He's an asshole to everyone?
[G] He's a chihuahua. I don't really know why this is such a surprise.
[J] You saw the dog on the sticker like it's pretty clear this guy fucking sucks.
[G] I mean he's pretty gorgeous, but he's like a rat.
[J] I love him to death. I love him. He hates me. It's a good balance.
[G] Drawing. I'm hoping to do a lot more with that all the time.
It seems pretty cool that your dad's in the techno and drawing and he got you into that.
[G] Well he's incredible. Most of getting into synthesizers and all that was really like, well I don't know, he loves that shit and he never really did any of it and so I was like oh fuck it I'll do it. I will do it. So like I would learn a new thing with a synthesizer.

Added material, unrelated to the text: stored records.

(* ===== verification/SessionApi.v ===== *)
(** * Reads, timers and reports of a session

    The stream an application reads, the timers the loop fires for the flow, and the counts of a Receiver Report. *)

From stdpp Require Import gmap sorting.
From S2P Require Import Prelude GoFloat Bytes Clock Wire Rtcp FlowTypes FlowNew Flow FlowChecked Split Peer SimpleCodec Session SessionMain SessionAdv SessionLoop.

Module sessionapi.
Import peer session sessionloop.

(** ** The read stream *)

(** What the application does to its end, and what the loop does: reads of a size, with the deadline passed or not, and deliveries. *)
Inductive stream_op := Reads (n : nat) (expired : bool) | Delivers (p : bytes).

(** The bytes still to be read. *)
Definition unread (s : Session) : bytes := leftover s ++ concat (delivery s).

Definition returned (a : answer bytes) : bytes := match a with Answer b => b | _ => [] end.

Definition stream_step (op : stream_op) (s : Session) : answer bytes * Session :=
  match op with
  | Reads n expired => Read n expired s
  | Delivers p => (Waits, (queueDelivery p s).2)
  end.

Fixpoint stream_run (ops : list stream_op) (s : Session) : list (answer bytes) * Session :=
  match ops with [] => ([], s) | op :: ops => let '(a, s) := stream_step op s in let '(l, s) := stream_run ops s in (a :: l, s) end.

Definition accepted (op : stream_op) : bytes := match op with Delivers p => p | _ => [] end.

Lemma Read_stream n expired s : let '(a, s') := Read n expired s in
  returned a ++ unread s' = unread s /\ authed (s_eap s') = authed (s_eap s) /\ closeErr s' = closeErr s /\ (length (delivery s') <= length (delivery s))%nat /\
  ((forall b, a <> Answer b) -> unread s = [] /\ delivery s = []).
Proof.
  unfold Read, unread. destruct (leftover s) as [|x l] eqn:El.
  - destruct (delivery s) as [|p rest] eqn:Ed; [destruct expired; [|destruct (closeErr s) eqn:Ec]; cbn; rewrite ?El, ?Ed, ?Ec; split_and!; done|].
    unfold take_payload. destruct (Nat.ltb_spec n (length p)); cbn; rewrite ?El; split_and!; try done; try lia.
    + by rewrite app_assoc, firstn_skipn.
    + intros H'. by destruct (H' (firstn n p)).
    + by rewrite firstn_all2 by lia.
    + intros H'. by destruct (H' (firstn n p)).
  - cbn [leftover delivery]. rewrite <-El. cbn. split_and!; try done; [by rewrite app_assoc, firstn_skipn|]. intros H'. by destruct (H' (firstn n (leftover s))).
Qed.

(** C19: Reading a session.  While the data channel is open and the read queue has room, the bytes that successive reads return, whatever their sizes and wherever
    payloads arrive in between, followed by what is still unread, are the bytes that were waiting followed by the payloads in the order the flow delivered
    them; a read waits or fails only when nothing is left, so a closed session is drained first. *)
Theorem session_read_stream ops s : authed (s_eap s) = true -> (length (delivery s) + length ops <= deliveryCap)%nat ->
  let '(answers, s') := stream_run ops s in
  concat (returned <$> answers) ++ unread s' = unread s ++ concat (accepted <$> ops) /\
  forall n expired, (forall b, (Read n expired s').1 <> Answer b) -> unread s' = [] /\ delivery s' = [].
Proof.
  intros Ha Hl. revert s Ha Hl. induction ops as [|op ops IH]; intros s Ha Hl; cbn [stream_run].
  - split; [cbn; by rewrite app_nil_r|]. intros n expired H. pose proof (Read_stream n expired s) as HR. destruct (Read n expired s) as [a s'']. by apply HR.
  - cbn [length] in Hl. destruct op as [n expired|p]; cbn [stream_step].
    + pose proof (Read_stream n expired s) as HR. destruct (Read n expired s) as [a s1]. destruct HR as (H1 & H2 & _ & H3 & _). specialize (IH s1). destruct (stream_run ops s1) as [l s2]. destruct IH as [IH1 IH2]; [congruence|lia|]. split; [|exact IH2].
      cbn [fmap list_fmap concat accepted]. rewrite <-app_assoc, IH1, app_assoc, H1. done.
    + unfold queueDelivery, mbind, sres_bind, get. cbn beta iota. rewrite Ha. cbn [negb]. rewrite (proj2 (Nat.ltb_lt (length (delivery s)) deliveryCap)) by lia. cbn [modify snd].
      specialize (IH (s <| delivery ::= (fun q => q ++ [p]) |>)). destruct (stream_run ops _) as [l s2]. destruct IH as [IH1 IH2]; [done|cbn; rewrite length_app; cbn; lia|]. split; [|exact IH2].
      cbn [fmap list_fmap concat accepted returned app]. rewrite IH1. unfold unread. cbn. rewrite concat_app. cbn. by rewrite app_nil_r, <-!app_assoc.
Qed.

I started with GarageBand on my phone with Jimbo like I said and got Logic like the little trial version on my Macbook and I eventually bought it and every time I learned something new with anything like that I would tell him and be like dad, you gotta check this out. He fucked with that. I mean that's what he likes, and sometimes he would like dumb it down and he was like that's cool but I knew he fucked with it. Yeah and so every time I eventually got into Ableton because of Jimbo for the longest time I did not I was not trusting that. It looked funky and I was an apple head, you know.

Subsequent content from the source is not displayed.